Does the front-end based test automation work? Definitely it does, and it works well, when designed and implemented properly. In this course, we will learn how to do it.
When you ask the people involved in the test automation „what is the main problem of this technology“, the answer would be very likely „the maintenance“. Yes, it‘s right. We struggle with the changes of the tested system, which makes our tests obsolete. These changes are natural during the project, but for test automation engineer, they are a kind of nightmare: they causes maintenance overhead, which can sometimes even lead to failure of the test automation project.
Using a naive approach to test automation, this overhead is simply too high. So, after learning the basics in this course, we will soon move from these naive approaches to more advanced structuring of the tests. And together with that, we will learn a number of various methods, which are in place to minimize this overhead. Using all of them together, we would be able to write well-structured and economic code, key factor for success of our test automation activity.
In the course, we will use the Selenium WebDriver framework, known and reliable open-source solution for automated tests. Besides the structuring concepts, we will also learn WebDriver API and good patterns, how to combine WebDriver with JUnit framework to run our tests.
All this will be done via interactive practical examples: course participants will be developing their own test code, using prepared examples, with support of two experienced test automation specialists, having the rich background in many test automation projects, development of extensions to Selenium WebDriver framework and technological research in test automation.
The course covers the following subject areas
- What are the specifics, strengths and possible pitfalls of automated tests?

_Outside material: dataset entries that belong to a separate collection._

(** X13: on an address whose family is AF_INET or AF_INET6,
    [get_addr(buf)] returns 0, leaves errno alone and replaces [buf] by
    the text of the address whatever [buf] held: nothing of the old
    content is left, the text holds no NUL, is not empty and has at most
    15 characters for IPv4 and 45 for IPv6. *)
Theorem get_addr_buf_overwrites
    (this : socketaddr) (buf buf' : string) (e : Z) :
  wf this -> sa_family this = AF_INET \/ sa_family this = AF_INET6 ->
  get_addr_buf this buf e = get_addr_buf this buf' e /\
  get_addr_buf this buf e = ((0, fst (get_addr this e)), e) /\
  nulfree (fst (get_addr this e)) = true /\
  (1 <= String.length (fst (get_addr this e)))%nat /\
  (String.length (fst (get_addr this e))
   <= if (sa_family this =? AF_INET)%Z then 15 else 45)%nat.
Proof.
  intros Hwf [Hfam | Hfam].
  - rewrite (get_addr_ipv4 this e Hwf Hfam),
      !(get_addr_buf_ipv4 this _ e Hwf Hfam), Hfam; cbn [fst].
    destruct (wf_peek this off_sin_addr 4 Hwf) as [_ Hb];
      [unfold sizeof_sa, off_sin_addr; lia |].
    destruct (inet_ntop4_free _ Hb) as (Hlen & Hnul & _).
    pose proof (inet_ntop4_nonempty (peek (sa this) off_sin_addr 4)).
    change (AF_INET =? AF_INET) with true; cbv iota.
    repeat split; auto.
  - rewrite (get_addr_ipv6 this e Hwf Hfam),
      !(get_addr_buf_ipv6 this _ e Hwf Hfam), Hfam; cbn [fst].
    destruct (wf_peek this off_sin6_addr 16 Hwf) as [Hl Hb];
      [unfold sizeof_sa, off_sin6_addr; lia |].
    destruct (inet_ntop6_text _ Hl Hb) as (Hlen & Hnul).
    pose proof (inet_ntop6_nonempty _ Hl).
    change (AF_INET6 =? AF_INET) with false; cbv iota.
    repeat split; auto.
Qed.

Lemma get_addr_is_literal_of_family_witness :
  let this := socketaddr_of "::1" 443 in
  is_ (get_family this) (fst (get_addr this 0)) 0 = (true, 0) /\
  set_addr this (fst (get_addr this 0)) 0 = ((0, this), 0).
Proof.
  apply (get_addr_is_literal_of_family (socketaddr_of "::1" 443) 0).
  - apply wf_socketaddr_of_examples.
  - right; reflexivity.
Defined.

Lemma get_addr_buf_overwrites_witness :
  let this := socketaddr_of "10.0.0.1" 53 in
  let buf := "a text of more than fifteen characters"%string in
  get_addr_buf this buf 0 = get_addr_buf this EmptyString 0 /\
  get_addr_buf this buf 0 = ((0, fst (get_addr this 0)), 0) /\
  nulfree (fst (get_addr this 0)) = true /\
  (1 <= String.length (fst (get_addr this 0%Z)))%nat /\
  (String.length (fst (get_addr this 0%Z))
   <= if (sa_family this =? AF_INET)%Z then 15 else 45)%nat.
Proof.
  apply (get_addr_buf_overwrites (socketaddr_of "10.0.0.1" 53)
           "a text of more than fifteen characters" EmptyString 0).
  - apply wf_socketaddr_of_examples.
  - left; reflexivity.
Defined.

(** ** Loading a native structure *)

Lemma Forall_byte_nth (m : list Z) (i : nat) :
  Forall byte m -> byte (nth i m 0).
Proof.
  intros H; destruct (nth_in_or_default i m 0) as [Hin | ->];
    [| unfold byte; lia].
  rewrite Forall_forall in H; now apply H.
Qed.

Lemma ntoh_load (m : list Z) (off : nat) :
  Forall byte m ->
  ntoh (load_u16 m off) = 256 * nth off m 0 + nth (S off) m 0.
Proof.
  intros H; pose proof (Forall_byte_nth m off H) as H0.
  pose proof (Forall_byte_nth m (S off) H) as H1.
  unfold ntoh, load_u16, byte in *.
  Z.to_euclidean_division_equations; lia.
Qed.

(** The port of an address of either family. *)
Lemma get_port_family (this : socketaddr) (e : Z) :
  wf this -> sa_family this = AF_INET \/ sa_family this = AF_INET6 ->
  get_port this e = (256 * nth 2 (sa this) 0 + nth 3 (sa this) 0, e).
Proof.
  intros [_ Hb] Hfam; unfold get_port, get_port_ref, bind, ret.
  rewrite <- (ntoh_load (sa this) 2 Hb).
  destruct Hfam as [-> | ->]; reflexivity.
Qed.

Lemma operator_shl_ipv4 (o : string) (this : socketaddr) (e : Z) :
  wf this -> sa_family this = AF_INET ->
  operator_shl o this e
  = (String.append o (String.append (fst (get_addr this e))
       (String.append ":" (dec (fst (get_port this e))))), e).
Proof.
  intros Hwf Hfam; unfold operator_shl, get_family; rewrite Hfam.
  change (AF_INET =? AF_INET) with true; cbv iota.
  unfold bind at 1; rewrite (get_addr_ipv4 this e Hwf Hfam).
  unfold bind at 1; rewrite (get_port_family this e Hwf (or_introl Hfam)).
  reflexivity.
Qed.

Lemma operator_shl_ipv6 (o : string) (this : socketaddr) (e : Z) :
  wf this -> sa_family this = AF_INET6 ->
  operator_shl o this e
  = (String.append o (String.append "[" (String.append (fst (get_addr this e))
       (String.append "]:" (dec (fst (get_port this e)))))), e).
Proof.
  intros Hwf Hfam; unfold operator_shl, get_family; rewrite Hfam.
  change (AF_INET6 =? AF_INET) with false;
    change (AF_INET6 =? AF_INET6) with true; cbv iota.
  unfold bind at 1; rewrite (get_addr_ipv6 this e Hwf Hfam).
  unfold bind at 1; rewrite (get_port_family this e Hwf (or_intror Hfam)).
  reflexivity.
Qed.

- Economics of test automation
- Which scope is good one? Shall we automate manual test 1:1?
- The first test: arrange-act-assert structure
- Reusable objects: let use them from the beginning
- WebDriver object, Selenium capabilities, the most frequently used APIs
- Handling the different browsers and versions, introduction to automated mobile testing
- Element localization strategies: what is suitable and what is not, how to write good XPaths
- Synchronization of tests with the tested application (incl. AJAXes and other tricky elements)
- Connecting the WebDriver with JUnit / TestNG
- Handling the test fails, collecting the defect report, screenshots
- Structuring the larger test sets: layered architecture
- PageObject and PageFactory design patterns
- More business logic and more element initialization flexibility in PageObject
- Test data parametrization, using data grids
- Larger test set: create a central test data repository?
- Organizing the larger test set: Test suites, subsets by test types, reusable tests
- How to implement longer (E2E) tests: Connection points, handling the test data
- More advanced concepts: Using Java generics to speed-up the development, SmartDriver approach
- Test execution plan, technical ways to schedule and run the tests
- Summary of quick-wins, good and wrong practices
Get you leaflet: Effective Automated Testing with Selenium
Required equipment: own notebook with an up-to date Java development IDE supporting Maven and JUnit (IntelliJ IDEA is preferred, but other IDEs can be used as well). The rest will be installed at the beginning of the training via the Maven. Prepared automated test scripts to customize and develop during the course will be given to participants via shared web folder.
Trainer: Miroslav Bureš
Consultant, trainer and researcher in software testing methods.
I have spent more than 10 years by various software testing jobs: I managed testing of several large transformation and integration projects, managed testing department of Capgemini CZ and SK, cooperated with people around the TMAP methodology, reviewed and consulted the testing processes for a number of companies, set processes for test automation and supervised test automation projects – and also gave a number of testing trainings.
Recently, with a bunch of testing fans, we have relased a new Czech testing book “Efficient software testing”, published by Grada.
The last 5 years I do also research and development work in testing: Machines and proper methods can greatly save time and increase the confidence in our tests – from the test design to the execution of the tests. There is still a lot of work to move these technologies forward. With my PhDs we focus on improving current test automation methods and we do experiments how to aid exploratory testing by a machine support, making it just more efficient. I am also trying to create better algorithms and methods for business workflow testing and data consistency tests.
Besides the industry trainings, I am also talking about my experience in university lectures, spanning from introduction to good testing principles to advanced topics related to test automation and design of thorough and efficient test cases.